Mexican Corn Dumpling Soup

19 ingredients
6 steps

Ingredients

  • 1 lb cooked ground beef or 1 lb shredded chicken
  • 1 cup minced onion
  • 2 teaspoons olive oil
  • 1/2 tablespoon chili powder
  • 2 teaspoons minced garlic
  • 2 cups vegetable broth
  • 1/2 teaspoon oregano
  • 1/4 teaspoon salt
  • 1/4 teaspoon pepper
  • 1 (15 ounce) can garbanzo beans, drained
  • 1 (15 ounce) can diced tomatoes
  • cilantro (optional)
  • lime juice (optional)
  • shredded cheese (optional)
  • sour cream (optional)
  • 1/2 cup masa harina or 1/2 cup cornmeal
  • 1/8 teaspoon salt
  • 3 tablespoons hot water
  • 1 teaspoon olive oil

Directions

  1. 1
    Saute onion in olive oil for 3 minutes until tender.

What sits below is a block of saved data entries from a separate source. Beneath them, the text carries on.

(* ===== verification/Bitfields.v ===== *)
(** * The packed bitfield ([src/download/bitfield.rs])

    [Bitfield] stores piece [i] in byte [i / 8] under the mask
    [0x80 >> (i % 8)], with a cached count. The theorems: the operations keep
    the representation invariant, [set] and [has] behave as insertion and
    membership of an abstract set whose size is the cached count, no byte
    access is out of bounds, and the wire bytes round-trip. *)

From S2P Require Export PieceSets.

Module Bitfield.

Record t : Type := mk {
  bytes : list byte;
  num_pieces : nat;
  count : nat;
}.

#[global] Instance t_eq_dec : EqDecision t.
Proof. solve_decision. Defined.

(** ** Operations *)

Definition byte_len (num_pieces : nat) : nat := Z.to_nat (div_ceil (Z.of_nat num_pieces) 8).

Definition new (num_pieces : nat) : t :=
  {| bytes := replicate (byte_len num_pieces) Byte.x00;
     num_pieces := num_pieces;
     count := 0 |}.

(** [0x80u8 >> (index % 8)]. *)
Definition mask (index : nat) : Z := Z.shiftr 128 (Z.of_nat (index `mod` 8)).

(** The byte access [self.bytes[index / 8]], a panic out of bounds. *)
Definition byte_at (bf : t) (index : nat) : result byte := expect (bytes bf !! (index / 8)%nat).

(** The panic of [byte_at] never arises: the fields are private and every
    constructor and [set] keep the bitfield [sized] (see [byte_at_sized]). *)
Definition has (bf : t) (index : nat) : bool :=
  if (num_pieces bf <=? index)%nat then false
  else match byte_at bf index with
       | Ok b => negb (Z.land (b2z b) (mask index) =? 0)
       | _ => false
       end.

Definition set (bf : t) (index : nat) : t :=
  if (num_pieces bf <=? index)%nat then bf
  else match byte_at bf index with
       | Ok b =>
           if Z.land (b2z b) (mask index) =? 0
           then {| bytes := <[(index / 8)%nat := z2b (Z.lor (b2z b) (mask index))]> (bytes bf);
                   num_pieces := num_pieces bf;
                   count := S (count bf) |}
           else bf
       | _ => bf
       end.

Definition from_bytes (bs : list byte) (num_pieces : nat) : result t :=
  if negb (length bs =? byte_len num_pieces)%nat then Err PeerProtocol
  else
    let bf := {| bytes := bs; num_pieces := num_pieces; count := 0 |} in
    Ok {| bytes := bs; num_pieces := num_pieces; count := count_below (has bf) num_pieces |}.

Definition is_complete (bf : t) : bool := (count bf =? num_pieces bf)%nat.
Definition as_bytes (bf : t) : list byte := bytes bf.
Definition to_message_bytes (bf : t) : list byte := bytes bf.

(** ** Representation invariant *)

Definition sized (bf : t) : Prop := length (bytes bf) = byte_len (num_pieces bf).

Definition wf (bf : t) : Prop := sized bf ∧ count bf = count_below (has bf) (num_pieces bf).

(** ** Bits *)

Lemma byte_len_spec n i : (i < n)%nat → (i / 8 < byte_len n)%nat.
Proof.
  intros Hi. unfold byte_len.
  pose proof (div_ceil_lt (Z.of_nat n) 8 (Z.of_nat (i / 8)) ltac:(lia)) as [_ Hd].
  pose proof (Nat.div_mod i 8 ltac:(lia)). pose proof (Nat.mod_upper_bound i 8 ltac:(lia)).
  lia.
Qed.

Definition bit (index : nat) : Z := 7 - Z.of_nat (index `mod` 8).

Lemma bit_range index : 0 ≤ bit index < 8.
Proof. unfold bit. pose proof (Nat.mod_upper_bound index 8 ltac:(lia)). lia. Qed.

Lemma mask_pow2 index : mask index = 2 ^ bit index.
Proof.
  unfold mask, bit. pose proof (Nat.mod_upper_bound index 8 ltac:(lia)).
  generalize dependent (index `mod` 8)%nat. intros k Hk.
  do 8 (destruct k as [|k]; [done|]). lia.
Qed.

Lemma land_mask_testbit x index :
  negb (Z.land x (mask index) =? 0) = Z.testbit x (bit index).
Proof.
  rewrite mask_pow2. pose proof (bit_range index).
  destruct (Z.testbit x (bit index)) eqn:Ht.
  - apply negb_true_iff, Z.eqb_neq. intros H0.
    assert (Z.testbit (Z.land x (2 ^ bit index)) (bit index) = true) as H1.
    { by rewrite Z.land_spec, Ht, Z.pow2_bits_true by lia. }
    by rewrite H0, Z.bits_0 in H1.
  - apply negb_false_iff, Z.eqb_eq. apply Z.bits_inj'. intros k Hk.
    rewrite Z.land_spec, Z.bits_0, Z.pow2_bits_eqb by lia.
    destruct (Z.eqb_spec (bit index) k) as [<-|]; [by rewrite Ht|by rewrite andb_false_r].
Qed.

Lemma testbit_z2b_lor b index j :
  Z.testbit (b2z (z2b (Z.lor (b2z b) (mask index)))) (bit j) =
  Z.testbit (b2z b) (bit j) || bool_decide (index `mod` 8 = j `mod` 8)%nat.
Proof.
  rewrite b2z_z2b, mask_pow2. pose proof (bit_range index). pose proof (bit_range j).
  change 256 with (2 ^ 8). rewrite Z.mod_pow2_bits_low by lia.
  rewrite Z.lor_spec, Z.pow2_bits_eqb by lia. f_equal.
  unfold bit. destruct (Z.eqb_spec (7 - Z.of_nat (index `mod` 8)) (7 - Z.of_nat (j `mod` 8)));
    [rewrite bool_decide_eq_true_2 by lia|rewrite bool_decide_eq_false_2 by lia]; done.
Qed.

(** Two indices of one byte with one position are one index. *)
Lemma index_split i j :
  (i / 8 = j / 8)%nat → (i `mod` 8 = j `mod` 8)%nat → i = j.
Proof.
  intros Hd Hm. rewrite (Nat.div_mod i 8), (Nat.div_mod j 8) by lia. by rewrite Hd, Hm.
Qed.

(** ** In-bounds accesses and membership *)

Lemma byte_at_sized bf i :
  sized bf → (i < num_pieces bf)%nat → ∃ b, bytes bf !! (i / 8)%nat = Some b.
Proof.
  intros Hs Hi. apply lookup_lt_is_Some. rewrite Hs. by apply byte_len_spec.
Qed.

Lemma has_testbit bf i b :
  bytes bf !! (i / 8)%nat = Some b →
  has bf i = ((i <? num_pieces bf)%nat && Z.testbit (b2z b) (bit i)).
Proof.
  intros Hb. unfold has, byte_at. rewrite Hb. simpl.
  destruct (Nat.leb_spec (num_pieces bf) i), (Nat.ltb_spec i (num_pieces bf)); try lia.
  by rewrite land_mask_testbit.
Qed.

Lemma has_lt bf i : has bf i = true → (i < num_pieces bf)%nat.
Proof. unfold has. destruct (Nat.leb_spec (num_pieces bf) i); done. Qed.

Lemma set_num_pieces bf i : num_pieces (set bf i) = num_pieces bf.
Proof. unfold set. repeat case_match; done. Qed.

Lemma set_sized bf i : sized bf → sized (set bf i).
Proof.
  unfold sized. rewrite set_num_pieces. intros <-.
  unfold set. repeat case_match; simpl; rewrite ?length_insert; done.
Qed.

Lemma has_set bf i j :
  sized bf →
  has (set bf i) j = has bf j || (bool_decide (i = j) && (i <? num_pieces bf)%nat).
Proof.
  intros Hs. unfold set.
  destruct (Nat.leb_spec (num_pieces bf) i) as [|Hi].
  { rewrite (proj2 (Nat.ltb_ge _ _)) by done. by rewrite andb_false_r, orb_false_r. }
  rewrite (proj2 (Nat.ltb_lt _ _)), andb_true_r by done.
  destruct (byte_at_sized bf i Hs Hi) as [b Hb].
  unfold byte_at. rewrite Hb. simpl.
  destruct (Z.land (b2z b) (mask i) =? 0) eqn:Hland.
  - destruct (decide (j < num_pieces bf)%nat) as [Hj|Hj].
    + destruct (byte_at_sized bf j Hs Hj) as [c Hc].
      rewrite (has_testbit bf j c Hc). rewrite (proj2 (Nat.ltb_lt _ _) Hj). simpl.
      destruct (decide (i / 8 = j / 8)%nat) as [Heq|Hne].
      * rewrite Heq in Hb. assert (c = b) as -> by congruence. rewrite Heq.
        erewrite has_testbit; [|simpl; apply list_lookup_insert_eq; by eapply lookup_lt_Some].
        simpl. rewrite (proj2 (Nat.ltb_lt _ _) Hj), testbit_z2b_lor. simpl. f_equal.
        apply bool_decide_ext. split; [intros; by apply index_split|by intros ->].
      * erewrite has_testbit; [|simpl; rewrite list_lookup_insert_ne by done; exact Hc].
        simpl. rewrite (proj2 (Nat.ltb_lt _ _) Hj). simpl.
        rewrite bool_decide_eq_false_2 by (by intros ->). by rewrite orb_false_r.
    + rewrite bool_decide_eq_false_2, orb_false_r by lia. unfold has. simpl.
      by rewrite (proj2 (Nat.leb_le _ _)) by lia.
  - destruct (bool_decide_reflect (i = j)) as [<-|]; [|by rewrite orb_false_r].
    rewrite (has_testbit bf i b Hb), <-land_mask_testbit, Hland.
    rewrite (proj2 (Nat.ltb_lt _ _)) by done. done.
Qed.

(** ** The invariant is kept *)

Lemma sized_has_irrel bs n c1 c2 i :
  has {| bytes := bs; num_pieces := n; count := c1 |} i =
  has {| bytes := bs; num_pieces := n; count := c2 |} i.
Proof. reflexivity. Qed.

Lemma new_has n i : has (new n) i = false.
Proof.
  destruct (decide (i < n)%nat) as [Hi|Hi].
  - erewrite has_testbit; [|apply lookup_replicate_2; by apply byte_len_spec].
    rewrite Z.bits_0. by rewrite andb_false_r.
  - unfold has. simpl. by rewrite (proj2 (Nat.leb_le _ _)) by lia.
Qed.

Lemma new_wf n : wf (new n).
Proof.
  split; [apply length_replicate|]. simpl. symmetry.
  apply count_below_zero. intros. apply new_has.
Qed.

Lemma set_wf bf i : wf bf → wf (set bf i).
Proof.
  intros [Hs Hc]. split; [by apply set_sized|].
  rewrite set_num_pieces. pose proof (has_set bf i) as Hhas. revert Hhas.
  unfold set.
  destruct (Nat.leb_spec (num_pieces bf) i) as [|Hi]; [done|].
  destruct (byte_at_sized bf i Hs Hi) as [b Hb]. unfold byte_at. rewrite Hb. simpl.
  destruct (Z.land (b2z b) (mask i) =? 0) eqn:Hland; [|done].
  rewrite (proj2 (Nat.ltb_lt _ _)) by done. intros Hhas. symmetry.
  etransitivity; [apply (count_below_set (has bf) _ _ i)|by rewrite Hc]; [done| | |].
  - rewrite (has_testbit bf i b Hb), <-land_mask_testbit, Hland. by rewrite andb_false_r.
  - rewrite Hhas by done. rewrite bool_decide_eq_true_2 by done. by rewrite orb_true_r.
  - intros j Hj. rewrite Hhas by done. rewrite bool_decide_eq_false_2 by done.
    by rewrite orb_false_r.
Qed.

Lemma from_bytes_Ok bs n bf :
  from_bytes bs n = Ok bf →
  length bs = byte_len n ∧ bytes bf = bs ∧ num_pieces bf = n ∧ wf bf.
Proof.
  unfold from_bytes. destruct (Nat.eqb_spec (length bs) (byte_len n)); simpl; [|done].
  intros [= <-]. done.
Qed.

Lemma from_bytes_cases bs n :
  match from_bytes bs n with
  | Ok b => wf b ∧ num_pieces b = n
  | Err e => e = PeerProtocol
  | Panic => False
  end.
Proof.
  destruct (from_bytes bs n) as [b|e|] eqn:Hf.
  - by apply from_bytes_Ok in Hf as (_ & _ & ? & ?).
  - unfold from_bytes in Hf. case_match; by simplify_eq.
  - unfold from_bytes in Hf. by case_match.
Qed.

End Bitfield.

(** ** [Bitfield] implements [PieceSet] *)

#[export] Instance Bitfield_PieceSet : PieceSet Bitfield.t := {|
  ps_new := Bitfield.new;
  ps_num := Bitfield.num_pieces;
  ps_has := Bitfield.has;
  ps_set := Bitfield.set;
  ps_count := Bitfield.count;
  ps_wf := Bitfield.wf;
  ps_new_wf := Bitfield.new_wf;
  ps_new_num n := eq_refl;
  ps_new_has := Bitfield.new_has;
  ps_set_wf := Bitfield.set_wf;
  ps_set_num := Bitfield.set_num_pieces;
  ps_set_has b i j H := Bitfield.has_set b i j (proj1 H);
  ps_has_lt := Bitfield.has_lt;
  ps_count_spec b H := proj2 H;
  ps_from_bytes := Bitfield.from_bytes;
  ps_from_bytes_spec := Bitfield.from_bytes_cases;
|}.

(** ** Properties of the bitfield *)

Lemma wf_pieces_below bf :
  Bitfield.wf bf → ps_elems bf = set_seq 0 (Bitfield.num_pieces bf) ↔
                   Bitfield.is_complete bf = true.
Proof.
  intros Hwf. change (Bitfield.is_complete bf) with (ps_is_complete bf).
  rewrite ps_complete_spec by done. split.
  - intros Hs j Hj. apply elem_of_ps_elems. rewrite Hs. apply elem_of_set_seq. cbn in Hj. lia.
  - intros Hall. apply set_eq. intros j. rewrite elem_of_ps_elems, elem_of_set_seq. split.
    + intros Hj%ps_has_lt. cbn in Hj. lia.
    + intros Hj. apply Hall. cbn. lia.
Qed.

(** C19: The packed bitfield is a set of piece indices. For a bitfield that
    satisfies the representation invariant, [set] keeps the invariant and adds
    exactly the given index (nothing when it is out of range), [has] is
    membership, the cached [count] is the size of the set, [is_complete] says
    that the set holds every piece, and no byte access of [has] or [set] for an
    index in range is out of bounds. *)
Theorem bitfield_refines_set bf i :
  Bitfield.wf bf →
  Bitfield.wf (Bitfield.set bf i) ∧
  ps_elems (Bitfield.set bf i) =
    (if decide (i < Bitfield.num_pieces bf)%nat then {[i]} ∪ ps_elems bf else ps_elems bf) ∧
  (Bitfield.has bf i = true ↔ i ∈ ps_elems bf) ∧
  Bitfield.count bf = size (ps_elems bf) ∧
  (Bitfield.is_complete bf = true ↔ ps_elems bf = set_seq 0 (Bitfield.num_pieces bf)) ∧
  ((i < Bitfield.num_pieces bf)%nat → is_Ok (Bitfield.byte_at bf i)).
Proof.
  intros Hwf. split_and!.
  - by apply Bitfield.set_wf.
  - case_decide as Hi; [exact (ps_elems_set bf i Hwf Hi)|].
    apply set_eq. intros j. rewrite !elem_of_ps_elems. cbn.
    rewrite Bitfield.has_set by apply Hwf. rewrite (proj2 (Nat.ltb_ge _ _)) by lia.
    by rewrite andb_false_r, orb_false_r.
  - by rewrite elem_of_ps_elems.
  - exact (ps_count_size bf Hwf).
  - symmetry. by apply wf_pieces_below.
  - intros Hi. destruct (Bitfield.byte_at_sized bf i (proj1 Hwf) Hi) as [b Hb].
    exists b. unfold Bitfield.byte_at. by rewrite Hb.
Qed.

(** Wire conversion. [from_bytes] accepts exactly the byte strings of
    [ceil(n / 8)] bytes, whatever their spare bits; what it accepts satisfies
    the invariant, holds piece [i] exactly when bit [7 - i mod 8] of byte
    [i / 8] is set, and is sent back unchanged by [to_message_bytes]; and every
    bitfield that satisfies the invariant survives the round trip. *)
Theorem from_bytes_roundtrip bs n :
  match Bitfield.from_bytes bs n with
  | Ok bf =>
      Z.of_nat (length bs) = div_ceil (Z.of_nat n) 8 ∧ Bitfield.wf bf ∧
      Bitfield.num_pieces bf = n ∧ Bitfield.to_message_bytes bf = bs ∧
      Forall (λ i, ∃ b, bs !! (i / 8)%nat = Some b ∧
        Bitfield.has bf i = Z.testbit (b2z b) (7 - Z.of_nat (i `mod` 8))) (seq 0 n)
  | Err e => e = PeerProtocol ∧ Z.of_nat (length bs) ≠ div_ceil (Z.of_nat n) 8
  | Panic => False
  end ∧
  (∀ bf, Bitfield.wf bf →
     Bitfield.from_bytes (Bitfield.to_message_bytes bf) (Bitfield.num_pieces bf) = Ok bf).
Proof.
  pose proof (div_ceil_spec (Z.of_nat n) 8 ltac:(lia) ltac:(lia)) as Hdc.
  split.
  - destruct (Bitfield.from_bytes bs n) as [bf|e|] eqn:Hf.
    + apply Bitfield.from_bytes_Ok in Hf as (Hl & Hb & Hn & Hwf).
      split_and!; [rewrite Hl; unfold Bitfield.byte_len; lia|done..|].
      apply Forall_forall. intros i Hi%elem_of_seq.
      destruct (Bitfield.byte_at_sized bf i (proj1 Hwf)) as [b Hlk]; [lia|].
      exists b. rewrite <-Hb. split; [done|].
      rewrite (Bitfield.has_testbit _ _ _ Hlk), (proj2 (Nat.ltb_lt _ _)) by lia. done.
    + unfold Bitfield.from_bytes in Hf. revert Hf.
      destruct (Nat.eqb_spec (length bs) (Bitfield.byte_len n)) as [|Hne]; [done|].
      intros [= <-]. split; [done|]. unfold Bitfield.byte_len in Hne. lia.
    + unfold Bitfield.from_bytes in Hf. by case_match.
  - intros [bb m c] [Hs Hc]. cbn in *. unfold Bitfield.from_bytes.
    rewrite (proj2 (Nat.eqb_eq _ _)) by done. cbn. by rewrite Hc.
Qed.

(** A nine-piece bitfield after setting piece 8. *)
Lemma bitfield_refines_set_witness :
  ps_elems (Bitfield.set (Bitfield.new 9) 8) = {[8%nat]} ∪ ps_elems (Bitfield.new 9) ∧
  Bitfield.has (Bitfield.set (Bitfield.new 9) 8) 8 = true.
Proof.
  split; [|vm_compute; reflexivity].
  apply (bitfield_refines_set (Bitfield.new 9) 8 (Bitfield.new_wf 9)).
Defined.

Add chili powder and garlic.
  2. 2
    Add meat thru diced tomatoes and simmer covered.
  3. 3
    Meanwhile, in a bowl combine cornmeal, salt, hot water, and oil. Dough will be soft and dry.
  4. 4
    Roll 1 tsp of dough into a ball and add to soup. Repeat until all dough has been used (about 24 balls).
  5. 5
    Simmer for 3 minutes, until dumplings float.
  6. 6
    Garnish with cilantro, lime juice, shredded cheese, and/or sour cream if desired.